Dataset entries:
=-=-=-=-=
(** * mautrix_appservice.intent_api: a shallow embedding

    The module wraps a Matrix HTTP client.  [HTTPAPI] is the application
    service's connection, [ChildHTTPAPI] a per-user connection derived from
    it, and [IntentAPI] the per-user facade that registers the user and joins
    rooms before it acts.

    Python objects that are shared and mutated (the two connection classes)
    live in a heap of objects addressed by location; the methods of
    [IntentAPI] run in a state-and-exception monad whose state is the intent
    object together with the list of calls made on the wrapped client.  The
    wrapped client itself (matrix_client.api.MatrixHttpApi) and json.loads are
    outside the module: they are parameters of the development.

    [HTTPAPI._send] and [HTTPAPI.create_room] are modelled up to the call of
    MatrixHttpApi._send they end with.  Left out: [IntentAPI.create_room],
    which registers and then passes its arguments on to the client. *)

From Stdlib Require Import ZArith Lia.
From Stdlib Require Import Ascii.
From Stdlib Require String.
From stdpp Require Import base option list strings gmap fin_maps.

(** ** Python values and exceptions *)

(** An object reference. *)
Definition loc := nat.

(** What json.loads returns, and what is passed as an event body. *)
#[local] Unset Elimination Schemes.
Inductive json :=
  | JNull
  | JBool (b : bool)
  | JInt (z : Z)
  | JFloat (literal : string)
  | JStr (s : string)
  | JList (l : list json)
  | JDict (d : gmap string json).
#[local] Set Elimination Schemes.

(** [v == s] for a Python value [v] and a str [s]. *)
Definition json_eq_str (v : json) (s : string) : bool :=
  match v with
  | JStr s' => String.eqb s' s
  | _ => false
  end.

(** matrix_client.errors.MatrixRequestError: the status code and the text of
    the response. *)
Record MatrixRequestError := { code : Z; content : string }.

(** The exceptions that leave a method of this module. *)
Inductive exn :=
  | ValueError (message : string)
  | AttributeError (message : string)
  | TypeError (message : string)
  | IntentError (message : string) (source : MatrixRequestError)
  | RequestError (e : MatrixRequestError).

Inductive outcome (A : Type) :=
  | Return (a : A)
  | Raise (e : exn).
Arguments Return {A} a.
Arguments Raise {A} e.

(** ** The regular expression of [IntentAPI.mxid_regex]

    The fragment of Python's re that the pattern uses: literal characters and
    the group [(.+)].  The matcher backtracks as re does: a greedy [.+] first
    takes as many characters as it can and gives them back one at a time.
    A str is modelled by its bytes; the at sign, the colon and the newline
    are single bytes that occur in no longer character, so the pattern
    matches the bytes where it matches the characters. *)
Module Regex.

Inductive item :=
  | Lit (c : ascii)
  | DotPlusGroup.

(** [.] matches any character except a newline (no DOTALL flag). *)
Definition dot (c : ascii) : bool := negb (Ascii.eqb c "010"%char).

(** The group [(.+)] followed by the rest of the pattern, [rest] giving the
    groups of the rest: the longest run of characters after which the rest
    matches. *)
Fixpoint dot_plus (rest : string -> option (list string)) (s : string)
    : option (string * list string) :=
  match s with
  | EmptyString => None
  | String c s' =>
      if dot c then
        match dot_plus rest s' with
        | Some (g, gs) => Some (String c g, gs)
        | None =>
            match rest s' with
            | Some gs => Some (String c EmptyString, gs)
            | None => None
            end
        end
      else None
  end.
=-=-=-=-=
◆ TASK PROMPT:
For every entry above, give it back exactly as written.

◆ TASK OUTPUT:
(** * mautrix_appservice.intent_api: a shallow embedding

    The module wraps a Matrix HTTP client.  [HTTPAPI] is the application
    service's connection, [ChildHTTPAPI] a per-user connection derived from
    it, and [IntentAPI] the per-user facade that registers the user and joins
    rooms before it acts.

    Python objects that are shared and mutated (the two connection classes)
    live in a heap of objects addressed by location; the methods of
    [IntentAPI] run in a state-and-exception monad whose state is the intent
    object together with the list of calls made on the wrapped client.  The
    wrapped client itself (matrix_client.api.MatrixHttpApi) and json.loads are
    outside the module: they are parameters of the development.

    [HTTPAPI._send] and [HTTPAPI.create_room] are modelled up to the call of
    MatrixHttpApi._send they end with.  Left out: [IntentAPI.create_room],
    which registers and then passes its arguments on to the client. *)

From Stdlib Require Import ZArith Lia.
From Stdlib Require Import Ascii.
From Stdlib Require String.
From stdpp Require Import base option list strings gmap fin_maps.

(** ** Python values and exceptions *)

(** An object reference. *)
Definition loc := nat.

(** What json.loads returns, and what is passed as an event body. *)
#[local] Unset Elimination Schemes.
Inductive json :=
  | JNull
  | JBool (b : bool)
  | JInt (z : Z)
  | JFloat (literal : string)
  | JStr (s : string)
  | JList (l : list json)
  | JDict (d : gmap string json).
#[local] Set Elimination Schemes.

(** [v == s] for a Python value [v] and a str [s]. *)
Definition json_eq_str (v : json) (s : string) : bool :=
  match v with
  | JStr s' => String.eqb s' s
  | _ => false
  end.

(** matrix_client.errors.MatrixRequestError: the status code and the text of
    the response. *)
Record MatrixRequestError := { code : Z; content : string }.

(** The exceptions that leave a method of this module. *)
Inductive exn :=
  | ValueError (message : string)
  | AttributeError (message : string)
  | TypeError (message : string)
  | IntentError (message : string) (source : MatrixRequestError)
  | RequestError (e : MatrixRequestError).

Inductive outcome (A : Type) :=
  | Return (a : A)
  | Raise (e : exn).
Arguments Return {A} a.
Arguments Raise {A} e.

(** ** The regular expression of [IntentAPI.mxid_regex]

    The fragment of Python's re that the pattern uses: literal characters and
    the group [(.+)].  The matcher backtracks as re does: a greedy [.+] first
    takes as many characters as it can and gives them back one at a time.
    A str is modelled by its bytes; the at sign, the colon and the newline
    are single bytes that occur in no longer character, so the pattern
    matches the bytes where it matches the characters. *)
Module Regex.

Inductive item :=
  | Lit (c : ascii)
  | DotPlusGroup.

(** [.] matches any character except a newline (no DOTALL flag). *)
Definition dot (c : ascii) : bool := negb (Ascii.eqb c "010"%char).

(** The group [(.+)] followed by the rest of the pattern, [rest] giving the
    groups of the rest: the longest run of characters after which the rest
    matches. *)
Fixpoint dot_plus (rest : string -> option (list string)) (s : string)
    : option (string * list string) :=
  match s with
  | EmptyString => None
  | String c s' =>
      if dot c then
        match dot_plus rest s' with
        | Some (g, gs) => Some (String c g, gs)
        | None =>
            match rest s' with
            | Some gs => Some (String c EmptyString, gs)
            | None => None
            end
        end
      else None
  end.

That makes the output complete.